How Copy-on-Write Works
Consider a data file part-001.parquet with 1,000,000 rows, and a DELETE statement that removes 100 rows:
CoW Behavior:
- The engine reads all 1,000,000 rows from
part-001.parquet. - It filters out the 100 rows matching the DELETE predicate.
- It writes a new file
part-001-new.parquetwith 999,900 rows. - The new snapshot replaces the old file reference with the new file reference.
part-001.parquetbecomes an orphan, cleaned up by snapshot expiration.
The result: zero delete files in the new snapshot. All data is in clean Parquet files.
When to Use Copy-on-Write
CoW is optimal when:
- Reads vastly outnumber writes: Since reads never need to apply delete files, CoW produces maximum read performance.
- Write frequency is low: Rewriting entire files is expensive; CoW makes sense when updates/deletes happen in large batches rather than continuously.
- Compliance requires clean reads: Some use cases require that data files be “clean” (no delete file application). CoW guarantees this.
- BI dashboards and reporting: For tables serving high-concurrency analytics workloads, CoW’s read efficiency is worth the write cost.
Write Amplification
The cost of CoW is write amplification. Updating 1 row in a 512MB Parquet file requires rewriting all 512MB. For use cases with:
- Frequent targeted updates (CDC, GDPR deletions)

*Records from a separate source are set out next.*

Lemma lstep_refines w es w' :
  inv n ip w -> lstep w es w' -> run es (abs w) = Some (abs w').
Proof.
  intros I Hs. assert (I' : inv n ip w') by (eapply step_inv; [exact I|by exists es]).
  assert (H0 : abs w' = abs w -> run [] (abs w) = Some (abs w')) by by intros ->.
  assert (H1 : forall e, perform e (abs w) = Some (abs w') -> run [e] (abs w) = Some (abs w')).
  { intros e He. cbn [run]. by rewrite He. }
  destruct Hs as
    [i s s1 T Hi E | s s1 T E | cause pc tval a b s s1 s2 s3 T E E2 E3 | i s s1 s2 fn T Hi E HT E2
    | i v s s1 s2 T Hi E HT E2 | i v s s1 s2 r s3 T w' Hi E HT E2 E3 Ha | p fn pid k s s1 T Hfn Hnp Hk E
    | p q s s1 T E | p fmt ap bs s s1 T Hf Hb E
    | p q v s s1 s2 T E Eb | p status v s s1 s2 T E Eb | p q r s s1 s2 T w' E E2 Ha].
  - apply H0. rewrite (try_false _ _ _ _ _ _ I Hi E). by apply abs_same.
  - apply H0. rewrite window_ok in E. injection E as <-. by apply abs_same.
  - apply H0. destruct (interrupt_view _ _ _ _ _ _ _ _ _ _ _ _ I E E2 E3) as [[V1 _ _ _ _ V2 V3 _] _].
    by apply abs_same.
  - apply H1. destruct (start_effect _ _ _ _ _ _ I Hi E E2) as (q & j & Hq & Hst & ->).
    by apply (refine_dispatch s i T q (set_p_state RUNNING)).
  - apply H1. destruct (resume_effect _ _ _ _ _ _ I Hi E HT E2) as (q & Hq & Hst & ->).
    by apply (refine_dispatch s i T q (set_p_state RUNNING)).
  - destruct (rewait_effect _ _ _ _ _ _ I Hi E HT E2) as (q & Hq & Hst & ->).
    set (t := resumed i q (set_p_chan PNull) 0 s) in *.
    assert (It : inv n ip (World t (Running i) (delete i T))) by by apply inv_dispatch; [apply _|..].
    cbn [run]. rewrite (refine_dispatch s i T q (fun q => set_p_chan PNull (set_p_state RUNNING q)) t (delete i T)) by done.
    cbn [mbind option_bind].
    assert (Hpid : pid_at s i = pid_at t i).
    { symmetry. apply (pid_at_alter s t (fun q => set_p_chan PNull (set_p_state RUNNING q)) i); eauto. }
    rewrite Hpid. apply (refine_wait t i (delete i T) r w' It); [|done]. by eapply wait_effect.
  - apply H1. by eapply refine_create.
  - apply H0. rewrite myproc_ok in E by apply (iv_quiet _ _ _ I). injection E as <- <-. by apply abs_same.
  - apply H0. destruct (inv_print _ _ _ _ _ _ _ _ _ I Hf Hb E) as [j ->]. by apply abs_same.
  - apply H1. destruct (yield_effect _ _ _ _ _ _ _ I E Eb) as (r & Hr & Hrun & -> & ->).
    destruct (abs_running s p T I) as (r' & Hr' & _ & Hl & Hpid & Hm). rewrite Hr in Hr'. injection Hr' as <-.
    rewrite (refine_park s p T r (fun q => set_p_context (regs (touch s)) (set_p_state RUNNABLE q)) _ _ _ I I') by done.
    cbn [perform current abs w_runner abs_current w_state processes]. rewrite decide_True by done. f_equal. f_equal.
    rewrite insert_id; [done|]. rewrite Hpid, Hm. unfold entry, pstatus_of. cbn. by rewrite Hrun.
  - apply H1. by eapply refine_exit.
  - rewrite (wait_begin_ok _ _ _ _ _ I) in E. injection E as <- <-.
    apply (refine_wait s p T r w' I); [|done]. by eapply wait_effect.
Qed.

- High write throughput (streaming ingestion with corrections)
- Small delete fractions per file
…CoW write amplification becomes prohibitive. In these cases, Merge-on-Read is more appropriate.
Copy-on-Write SQL Configuration
In Apache Spark:
-- Create a table with CoW as the default write mode
CREATE TABLE orders (order_id BIGINT, status STRING)
USING iceberg
TBLPROPERTIES (
'write.delete.mode' = 'copy-on-write',
'write.update.mode' = 'copy-on-write',
'write.merge.mode' = 'copy-on-write'
);
CoW vs. MoR: Decision Framework
| Scenario | Recommended Strategy |
|---|---|
| High read / low write ratio | Copy-on-Write |
| Streaming deletes (CDC) | Merge-on-Read |
| Batch corrections (nightly) | Copy-on-Write |
| GDPR erasure (frequent targeted) | Merge-on-Read → then compact |
| BI-serving table | Copy-on-Write |
| Event log with corrections | Merge-on-Read |
Many production architectures use mixed strategies: CoW for final serving tables (optimized for read), MoR for staging/ingestion tables (optimized for write throughput), and a scheduled compaction job that converts MoR tables to CoW-equivalent clean state.
CoW and Compaction
Even for MoR tables, compaction produces CoW-equivalent results. The compaction job reads all data files, applies all pending delete files, and writes new clean data files — equivalent to what CoW would have produced if used from the beginning. This is why some teams use MoR for writes and schedule regular compaction to maintain CoW-like read performance.